Black Woman, Fetishist, and Slave: Racial Politics, Whiteness, and Colonial Memory in BDSM
DOI:
https://doi.org/10.11606/issn.1676-6288.bjlas.2026.235914Keywords:
BDSM, Race play, Whiteness, Colonialism, FetishAbstract
This article analyzes consensual slavery relationships and race play practices within BDSM, based on an ethnographic study conducted among the fetish community of Salvador, Bahia, Brazil. Taking as a case study a controversy triggered by the public circulation of images and accounts involving an interracial Master/slave couple, I examine the ways in which race occupies a central place in BDSM practices and how these practices unsettle the question of colonial memory as a traumatic legacy. I argue that, although race play is often regarded as the most evident expression of the articulation between race, sexuality, and colonial memory, this centrality ultimately obscures the ways in which whiteness also structures the BDSM field.
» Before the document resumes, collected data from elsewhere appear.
(* ===== verification/Aliases.v ===== *)
(** The flow alias cache of the agent
    (src/crates/agent/src/policy/flow_alias.rs): which packet keys belong to a
    flow, which of them are verified and may receive a verdict, and which
    commands were applied.  The iteration order of Rust's [HashMap] is the
    operation of the class [AliasOrder]; an [Instant] is a number of
    nanoseconds. *)

From S2P Require Import Prelude Topology Flow Normalization.

Definition DEFAULT_POLICY_FLOW_CAPACITY : Z := 8192.
Definition MIN_POLICY_FLOW_CAPACITY : Z := 1024.
Definition MAX_POLICY_FLOW_CAPACITY : Z := 16384.
Definition MAX_ALIASES_PER_FLOW : Z := 8.

Inductive FlowAliasError := CapacityFull | AliasLimitReached | FlowEnded.

Inductive AliasDirection := AliasUpload | AliasDownload | AliasUnshaped.
#[export] Instance AliasDirection_eq_dec : EqDecision AliasDirection.
Proof. solve_decision. Defined.

Record ShapeEvidence := mkEvidence {
  ev_controller_epoch : string;
  ev_revision : Z;
  ev_policy_ids : list string;
  ev_aliases : gmap FlowKey Z;
  ev_expires_monotonic_ns : Z;
}.

Record AliasEntry := mkAlias {
  keys : list FlowKey;
  observed : gset FlowKey;
  directions : gmap FlowKey AliasDirection;
  verified : gset FlowKey;
  unresolved : list FlowKey;
  client_mac : option string;
  client_ip : option IpAddr;
  default_client_ifindex : option Z;
  client_identity_conflict : bool;
  last_seen : Z;
  ended : bool;
  partial : bool;
  last_command_issued_at_ms : option Z;
  shape_evidence : option ShapeEvidence;
}.

Record PolicyFlowAliasCache := mkCache { entries : gmap string AliasEntry; capacity : Z }.

(** ** Field updates *)

Definition set_keys (e : AliasEntry) (ks : list FlowKey) : AliasEntry :=
  mkAlias ks (observed e) (directions e) (verified e) (unresolved e) (client_mac e) (client_ip e) (default_client_ifindex e)
    (client_identity_conflict e) (last_seen e) (ended e) (partial e) (last_command_issued_at_ms e) (shape_evidence e).
Definition set_observed (e : AliasEntry) (o : gset FlowKey) : AliasEntry :=
  mkAlias (keys e) o (directions e) (verified e) (unresolved e) (client_mac e) (client_ip e) (default_client_ifindex e)
    (client_identity_conflict e) (last_seen e) (ended e) (partial e) (last_command_issued_at_ms e) (shape_evidence e).
Definition set_directions (e : AliasEntry) (d : gmap FlowKey AliasDirection) : AliasEntry :=
  mkAlias (keys e) (observed e) d (verified e) (unresolved e) (client_mac e) (client_ip e) (default_client_ifindex e)
    (client_identity_conflict e) (last_seen e) (ended e) (partial e) (last_command_issued_at_ms e) (shape_evidence e).
Definition set_verified (e : AliasEntry) (v : gset FlowKey) : AliasEntry :=
  mkAlias (keys e) (observed e) (directions e) v (unresolved e) (client_mac e) (client_ip e) (default_client_ifindex e)
    (client_identity_conflict e) (last_seen e) (ended e) (partial e) (last_command_issued_at_ms e) (shape_evidence e).
Definition set_unresolved (e : AliasEntry) (u : list FlowKey) : AliasEntry :=
  mkAlias (keys e) (observed e) (directions e) (verified e) u (client_mac e) (client_ip e) (default_client_ifindex e)
    (client_identity_conflict e) (last_seen e) (ended e) (partial e) (last_command_issued_at_ms e) (shape_evidence e).
Definition set_client_mac (e : AliasEntry) (m : option string) (conflict : bool) : AliasEntry :=
  mkAlias (keys e) (observed e) (directions e) (verified e) (unresolved e) m (client_ip e) (default_client_ifindex e)
    conflict (last_seen e) (ended e) (partial e) (last_command_issued_at_ms e) (shape_evidence e).
Definition set_client_ip (e : AliasEntry) (ip : option IpAddr) : AliasEntry :=
  mkAlias (keys e) (observed e) (directions e) (verified e) (unresolved e) (client_mac e) ip (default_client_ifindex e)
    (client_identity_conflict e) (last_seen e) (ended e) (partial e) (last_command_issued_at_ms e) (shape_evidence e).
Definition set_ifindex (e : AliasEntry) (i : option Z) : AliasEntry :=
  mkAlias (keys e) (observed e) (directions e) (verified e) (unresolved e) (client_mac e) (client_ip e) i
    (client_identity_conflict e) (last_seen e) (ended e) (partial e) (last_command_issued_at_ms e) (shape_evidence e).
Definition set_last_seen (e : AliasEntry) (t : Z) : AliasEntry :=
  mkAlias (keys e) (observed e) (directions e) (verified e) (unresolved e) (client_mac e) (client_ip e) (default_client_ifindex e)
    (client_identity_conflict e) t (ended e) (partial e) (last_command_issued_at_ms e) (shape_evidence e).
Definition set_ended (e : AliasEntry) : AliasEntry :=
  mkAlias (keys e) (observed e) (directions e) (verified e) (unresolved e) (client_mac e) (client_ip e) (default_client_ifindex e)
    (client_identity_conflict e) (last_seen e) true (partial e) (last_command_issued_at_ms e) (shape_evidence e).
Definition set_partial (e : AliasEntry) : AliasEntry :=
  mkAlias (keys e) (observed e) (directions e) (verified e) (unresolved e) (client_mac e) (client_ip e) (default_client_ifindex e)
    (client_identity_conflict e) (last_seen e) (ended e) true (last_command_issued_at_ms e) (shape_evidence e).
Definition set_command (e : AliasEntry) (t : Z) : AliasEntry :=
  mkAlias (keys e) (observed e) (directions e) (verified e) (unresolved e) (client_mac e) (client_ip e) (default_client_ifindex e)
    (client_identity_conflict e) (last_seen e) (ended e) (partial e) (Some t) (shape_evidence e).
Definition set_evidence (e : AliasEntry) (s : ShapeEvidence) : AliasEntry :=
  mkAlias (keys e) (observed e) (directions e) (verified e) (unresolved e) (client_mac e) (client_ip e) (default_client_ifindex e)
    (client_identity_conflict e) (last_seen e) (ended e) (partial e) (last_command_issued_at_ms e) (Some s).

(** [unresolved.retain(|pending| pending != key)]. *)
Definition settle (e : AliasEntry) (k : FlowKey) : AliasEntry := set_unresolved e (filter (λ p, p ≠ k) (unresolved e)).
Definition add_direction (e : AliasEntry) (k : FlowKey) (d : AliasDirection) : AliasEntry := set_directions e (<[k := d]> (directions e)).

(** ** Keys and tuples *)

Definition alias_ip_bytes (ip : IpAddr) : list Z :=
  match ip with V4 a => be_bytes 4 a ++ replicate 12 0 | V6 a => be_bytes 16 a end.

Definition key_tuple (k : FlowKey) : option FlowTuple :=
  '(s, d) ← key_addresses k; Some (mkTuple (protocol k) s (source_port k) d (destination_port k)).

Definition key_with_tuple (template : FlowKey) (hook ifindex : Z) (t : FlowTuple) : FlowKey :=
  mkKey (ip_version template) (protocol template) (direction template) hook ifindex
    (alias_ip_bytes (tuple_source t)) (alias_ip_bytes (tuple_destination t)) (tuple_source_port t) (tuple_destination_port t).

Definition client_side_tuple (tracked : ConntrackEntry) (d : Direction) : FlowTuple :=
  match d with
  | Upload => original tracked
  | _ => if destination_nat tracked then reply tracked else reverse_tuple (original tracked)
  end.

Definition direct_client_tuple (k : FlowKey) (d : AliasDirection) (client_ip : option IpAddr) : option FlowTuple :=
  ip ← client_ip;
  let bytes := alias_ip_bytes ip in
  let client_side :=
    match d with
    | AliasUpload => bool_decide (source_address k = bytes)
    | AliasDownload => bool_decide (destination_address k = bytes)
    | AliasUnshaped => false
    end in
  if client_side then key_tuple k else None.
(* ===== verification/Marks.v ===== *)
(** The packet-mark rules of the HTB backend
    (src/crates/agent/src/policy/mark.rs): which addresses of which clients are
    marked with which class tag on the way to the queues.  Rendering a rule as
    nftables text and the search for foreign users of packet marks in the
    output of other programs are not part of it. *)

From S2P Require Import Prelude Topology Shaper.

Record MarkRule := mkRule {
  interface_in : string;
  interface_out : string;
  address : IpAddr;
  rule_direction : Direction;
  rule_tag : Z;
}.
#[export] Instance MarkRule_eq_dec : EqDecision MarkRule.
Proof. solve_decision. Defined.

(** The order of [Direction]: uploads first. *)
Definition direction_leb (a b : Direction) : bool := match a, b with Download, Upload => false | _, _ => true end.
#[export] Instance direction_order : TotalOrder direction_leb.
Proof. split; [by intros [] []|by intros [] [] []|by intros [] []]. Qed.

Definition rule_key (r : MarkRule) : Direction * (string * (string * (IpAddr * Z))) :=
  (rule_direction r, (interface_in r, (interface_out r, (address r, rule_tag r)))).
Definition rule_leb (a b : MarkRule) : bool :=
  lex_leb direction_leb (lex_leb str_leb (lex_leb str_leb (lex_leb addr_leb Z.leb))) (rule_key a) (rule_key b).

(** The rules of one direction, in the order of classes and addresses. *)
Definition direction_rules (classes : list ClientClass) (addresses : list (string * IpAddr)) (rule : ClientClass → IpAddr → MarkRule) : list MarkRule :=
  c ← classes; '(mac, a) ← addresses; if eq_ignore_ascii_case mac (Shaper.mac c) then [rule c a] else [].

Definition rules_for_clients (upload download : list ClientClass) (addresses : list (string * IpAddr)) (lan wan : string) : list MarkRule :=
  let rules :=
    direction_rules upload addresses (λ c a, mkRule lan wan a Upload (tag c))
    ++ direction_rules download addresses (λ c a, mkRule wan lan a Download (tag c)) in
  dedup (sort_by rule_leb rules).

#[export] Instance rule_order : TotalOrder rule_leb.
Proof.
  apply (order_by rule_key); [|apply _]. intros [i o a d t] [i' o' a' d' t']. unfold rule_key. cbn. by intros [= -> -> -> -> ->].
Qed.

Lemma elem_of_direction_rules classes addresses rule r :
  r ∈ direction_rules classes addresses rule ↔
  ∃ c m a, c ∈ classes ∧ (m, a) ∈ addresses ∧ eq_ignore_ascii_case m (mac c) = true ∧ r = rule c a.
Proof.
  unfold direction_rules. rewrite list_elem_of_bind. split.
  - intros (c & Hx & Hc). apply list_elem_of_bind in Hx as ([m a] & Hr & Ha). destruct (eq_ignore_ascii_case m (mac c)) eqn:He; [|by apply elem_of_nil in Hr].
    apply list_elem_of_singleton in Hr as ->. eauto 10.
  - intros (c & m & a & Hc & Ha & He & ->). exists c. split; [|done]. apply list_elem_of_bind. exists (m, a). rewrite He. split; [left|done].
Qed.

(** The direction of a rule decides its classes and its interfaces. *)
Definition wanted_rule (upload download : list ClientClass) (addresses : list (string * IpAddr)) (lan wan : string) (r : MarkRule) : Prop :=
  ∃ c m, c ∈ match rule_direction r with Upload => upload | Download => download end ∧ (m, address r) ∈ addresses ∧
    eq_ignore_ascii_case m (mac c) = true ∧ rule_tag r = tag c ∧
    (interface_in r, interface_out r) = match rule_direction r with Upload => (lan, wan) | Download => (wan, lan) end.

Lemma eq_ignore_ascii_case_spec a b : eq_ignore_ascii_case a b = true ↔ to_ascii_lowercase a = to_ascii_lowercase b.
Proof. unfold eq_ignore_ascii_case. apply String.eqb_eq. Qed.

(** The mark rules are exactly those wanted - one for each class and each
    address of its client, whatever the case of the MAC address, from the LAN to
    the WAN for uploads and back for downloads - each once and in a fixed order.
    Where no two classes of a direction are for the same client and no address
    belongs to two clients, at most one rule marks the packets of an address in a
    direction, so that the tag set does not depend on the order of the rules. *)
Lemma rules_for_clients_correct upload download addresses lan wan :
  let rules := rules_for_clients upload download addresses lan wan in
  (∀ r, r ∈ rules ↔ wanted_rule upload download addresses lan wan r) ∧
  NoDup rules ∧ StronglySorted (λ a b, rule_leb a b = true) rules ∧
  (NoDup ((λ c, to_ascii_lowercase (mac c)) <$> upload) → NoDup ((λ c, to_ascii_lowercase (mac c)) <$> download) →
   (∀ m m' a, (m, a) ∈ addresses → (m', a) ∈ addresses → to_ascii_lowercase m = to_ascii_lowercase m') →
   NoDup ((λ r, (rule_direction r, address r)) <$> rules)).
Proof.
  intros rules. assert (∀ r, r ∈ rules ↔ wanted_rule upload download addresses lan wan r) as Hin.
  { intros [i o a d t]. unfold rules, rules_for_clients. rewrite elem_of_dedup, elem_of_sort_by, elem_of_app, !elem_of_direction_rules.
    unfold wanted_rule. cbn. split.
    - intros [(c & m & a' & Hc & Ha & He & [= -> -> -> -> ->])|(c & m & a' & Hc & Ha & He & [= -> -> -> -> ->])]; by exists c, m.
    - intros (c & m & Hc & Ha & He & -> & Hi). destruct d; simplify_eq; [left|right]; by exists c, m, a. }
  destruct (dedup_sorted rule_leb (sort_by rule_leb (direction_rules upload addresses (λ c a, mkRule lan wan a Upload (tag c))
    ++ direction_rules download addresses (λ c a, mkRule wan lan a Download (tag c)))) _) as [Hs Hnd].
  { apply sort_by_sorted; apply rule_order. }
  fold rules in Hs, Hnd. split_and!; [done|done|done|]. intros Hup Hdown Haddr. apply NoDup_fmap_2_strong; [|exact Hnd].
  intros r r' Hr Hr' [= Hd Ha]. apply Hin in Hr as (c & m & Hc & Hm & He & Ht & Hi). apply Hin in Hr' as (c' & m' & Hc' & Hm' & He' & Ht' & Hi').
  rewrite Ha in Hm. apply eq_ignore_ascii_case_spec in He, He'. pose proof (Haddr _ _ _ Hm Hm') as Hmm.
  assert (c = c') as <-.
  { rewrite Hd in Hc. destruct (rule_direction r'); [apply (NoDup_key_inj (λ c, to_ascii_lowercase (mac c)) upload)|apply (NoDup_key_inj (λ c, to_ascii_lowercase (mac c)) download)]; try done; congruence. }
  rewrite <- Hd in Hi'. destruct r, r'. cbn in *. congruence.
Qed.
Module CommandExample.
(** The collector blocks video for a client whose TCP flow the agent has seen. *)
Definition policy_flow : string := WriterExample.id_a.
Definition key : FlowKey :=
  mkKey 4 6 1 1 7 ([192; 168; 1; 20] ++ replicate 12 0) ([1; 1; 1; 1] ++ replicate 12 0) 47000 443.
Definition context : FlowEvaluationContext := mkContext 1 Evaluator.Example.request "boot" policy_flow 6 1800000100000.
Definition command : FlowCommandFrame :=
  mkFlowCommand 1 "gw" "boot" PolicyWire.Example.epoch 3 "cmd" policy_flow Upsert (Some VBlock) ["b"] 1800000060000 1800000000001.
Definition state : PolicyState :=
  mkState 1 "gw" PolicyWire.Example.epoch 3 4 (snap_checksum Evaluator.Example.frame) "" (PolicySnapshot Evaluator.Example.frame) [] [] None [].
Definition situation : Situation :=
  mkSituation "gw" "boot" (Some state) ∅ ∅ Normalization.Example.topology true true false false 1800000000500 500 600 700 1800000000600 (λ _, None).
Definition agent : Agent :=
  mkAgent (run (cache_new 0) [Observe policy_flow key (Some "02:bb:cc:dd:ee:0f") 10]) ∅ WriterExample.writer.

Lemma decided : @flow_command_for_context Compiler.Example.utc (PolicySnapshot Evaluator.Example.frame) context true true 1800000000001 "cmd"
  = Some (FlowCommand command).
Proof. vm_compute. reflexivity. Qed.
Lemma example_key_ok : key_wf key.
Proof. split; cbv; try (split; congruence); (split; [done|]); repeat constructor; try done; cbv; congruence. Qed.
Lemma table_empty : table_ok ∅.
Proof. by intros ???. Qed.
Lemma agent_ok : agent_wf agent.
Proof.
  split; [|apply table_empty]. unfold agent, run. cbn [cache foldl step]. cbn. apply map_Forall_singleton. split.
  - apply new_entry_ok.
  - split; [|done]. apply Forall_singleton, example_key_ok.
Qed.
Lemma situation_is_ok : situation_ok situation.
Proof. split; [apply table_empty|done]. Qed.
End CommandExample.

(** The command that the collector decided reaches its verdict. *)
Lemma collector_command_resolves_witness :
  (∃ ids, policy_ids CommandExample.command = ids ∧ ids ≠ []) ∧
  early_outcome CommandExample.situation CommandExample.command CommandExample.agent = None.
Proof.
  split; [by exists ["b"]|].
  apply (@collector_command_resolves Compiler.Example.utc AliasExample.order CommandExample.situation CommandExample.agent CommandExample.state
    Evaluator.Example.frame CommandExample.context true true 1800000000001 "cmd" CommandExample.command CommandExample.decided).
  - vm_compute. split; discriminate.
  - apply (bool_decide_unpack _). vm_compute. exact I.
  - reflexivity.
  - reflexivity.
  - reflexivity.
  - reflexivity.
  - reflexivity.
  - reflexivity.
  - reflexivity.
  - reflexivity.
  - reflexivity.
  - vm_compute. reflexivity.
  - vm_compute. reflexivity.
  - vm_compute. discriminate.
  - assert (flow_aliases CommandExample.command CommandExample.agent = [CommandExample.key]) as -> by (vm_compute; reflexivity).
    intros k ->%list_elem_of_singleton. reflexivity.
Defined.

(** It is carried out, and its acknowledgement says so. *)
Lemma block_command_enforced_witness :
  let r := @apply_flow_command _ WriterExample.digest false CommandExample.situation CommandExample.command CommandExample.agent in
  ∃ ack, snd r = FlowAck ack ∧ fa_status ack = AckApplied ∧
    authorised CommandExample.situation CommandExample.command VBlock ∧
    is_partial (cache (prepared CommandExample.situation CommandExample.command CommandExample.agent)) CommandExample.policy_flow = false ∧
    ∃ m', @block_in_force WriterExample.digest false CommandExample.situation CommandExample.command
      (prepared CommandExample.situation CommandExample.command CommandExample.agent) (fst r) WriterExample.fresh m'.
Proof.
  intros r. destruct (snd r) as [| | | | |ack] eqn:Hs; try (exfalso; vm_compute in Hs; discriminate).
  assert (match snd r with FlowAck ack => fa_status ack | _ => AckFailed end = AckApplied) as Hst by (vm_compute; reflexivity).
  rewrite Hs in Hst. exists ack. split; [reflexivity|]. split; [exact Hst|].
  destruct (@block_command_enforced _ WriterExample.digest false CommandExample.situation CommandExample.command example_digest_length
    CommandExample.agent WriterExample.fresh (fst r) ack CommandExample.agent_ok CommandExample.situation_is_ok no_claims_ok eq_refl eq_refl eq_refl
    ltac:(rewrite <- Hs; apply surjective_pairing)) as (_ & m' & _ & Happlied & Hpart & _).
  destruct (Happlied (or_introl Hst)) as [Hauth Hforce]. split; [exact Hauth|]. split; [exact (Hpart Hst)|]. exists m'. exact Hforce.
Defined.
(** ** An example *)

Module PlanExample.
Definition first_mac : string := "02:AA:BB:CC:DD:01".
Definition second_mac : string := "02:AA:BB:CC:DD:02".
Definition topology : PolicyTopology :=
  mkPolicyTopology true None None (mkCapabilities CapSupported CapSupported CapSupported CapSupported None) None None ["br-lan"] ["wan"] None
    (Some 3) (Some 2) (Some 1000000000) (Some 100000000) ["192.168.1.0/24"] [(first_mac, V4 3232235796); (second_mac, V4 3232235797)] true.
Definition spec_of (priority : Z) (clients : list string) (k : PolicyActionKind) : PolicySpecV1 :=
  mkSpec 1 "gw" "policy" "" true priority (mkSelectors clients [] [] f64_0_80) (mkNetwork "internet" "both") (mkAction k None None) None.
(** An exception for one of two blocked clients. *)
Definition exception : PolicySnapshotEntry := mkEntry "p1" (spec_of 1 [first_mac] Allow).
Definition both : PolicySnapshotEntry := mkEntry "p2" (spec_of 10 [first_mac; second_mac] Block).
Definition entries : list PolicySnapshotEntry := [exception; both].
End PlanExample.

Lemma example_ids_distinct : NoDup (id <$> PlanExample.entries).
Proof. repeat (apply NoDup_cons; split; [apply (bool_decide_unpack _); vm_compute; exact I|]). apply NoDup_nil_2. Qed.

Lemma blocked_addresses_exact_witness :
  let b := build_plan PlanExample.entries [] 1800000060000 (Some 1800000000001) PlanExample.topology in
  3232235796 ∉ blocked_v4 b ∧ 3232235797 ∈ blocked_v4 b ∧ ∃ p, decides PlanExample.entries [] 1800000060000 (Some 1800000000001) p (to_ascii_lowercase PlanExample.second_mac) ∧ is_kind Block p = true.
Proof.
  intros b. pose proof (blocked_addresses_exact PlanExample.entries [] 1800000060000 (Some 1800000000001) PlanExample.topology) as Ht.
  split; [apply (bool_decide_unpack _); vm_compute; exact I|]. assert (3232235797 ∈ blocked_v4 b) as Hin by (apply (bool_decide_unpack _); vm_compute; exact I).
  split; [done|]. exists PlanExample.both. specialize (Ht (V4 3232235797) example_ids_distinct). cbv zeta in Ht.
  apply (proj1 Ht) in Hin as (_ & p & m & addrs & Hd & _ & Hk & _ & _). split; [|vm_compute; reflexivity].
  split_and!; [by right; left|vm_compute; reflexivity..|]. exists PlanExample.second_mac. split; [by right; left|reflexivity].
Defined.

Lemma reported_policies_enforced_witness :
  let b := build_plan PlanExample.entries [] 1800000060000 (Some 1800000000001) PlanExample.topology in
  status <$> plan_results b = [Applied; Applied] ∧
  ∃ addrs q, resolve (from_neighbors (neighbor_bindings PlanExample.topology)) (to_ascii_lowercase PlanExample.first_mac) = Ok addrs ∧
    decides PlanExample.entries [] 1800000060000 (Some 1800000000001) q (to_ascii_lowercase PlanExample.first_mac) ∧ policy_leb q PlanExample.both = true.
Proof.
  intros b. split; [vm_compute; reflexivity|].
  destruct (proj2 (reported_policies_enforced PlanExample.entries [] 1800000060000 (Some 1800000000001) PlanExample.topology example_ids_distinct)
    PlanExample.both (policy_result "p2" Applied None None)) with PlanExample.first_mac as (addrs & q & Ha & Hq & Hle & _).
  - by right; left.
  - apply list_elem_of_lookup. exists 1%nat. vm_compute. reflexivity.
  - reflexivity.
  - vm_compute. reflexivity.
  - reflexivity.
  - vm_compute. reflexivity.
  - reflexivity.
  - by left.
  - exists addrs, q. exact (conj Ha (conj Hq Hle)).
Defined.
Drawing on scholarship on BDSM, Black feminisms, and whiteness, I contend that the controversies analyzed reveal an unequal economy of racial visibility in which race is readily identified in interracial scenes and race play practices, while certain aesthetics and scenes associated with the fetishization of whiteness tend to be perceived as neutral and unmarked, and thus are not equally recognized as race play.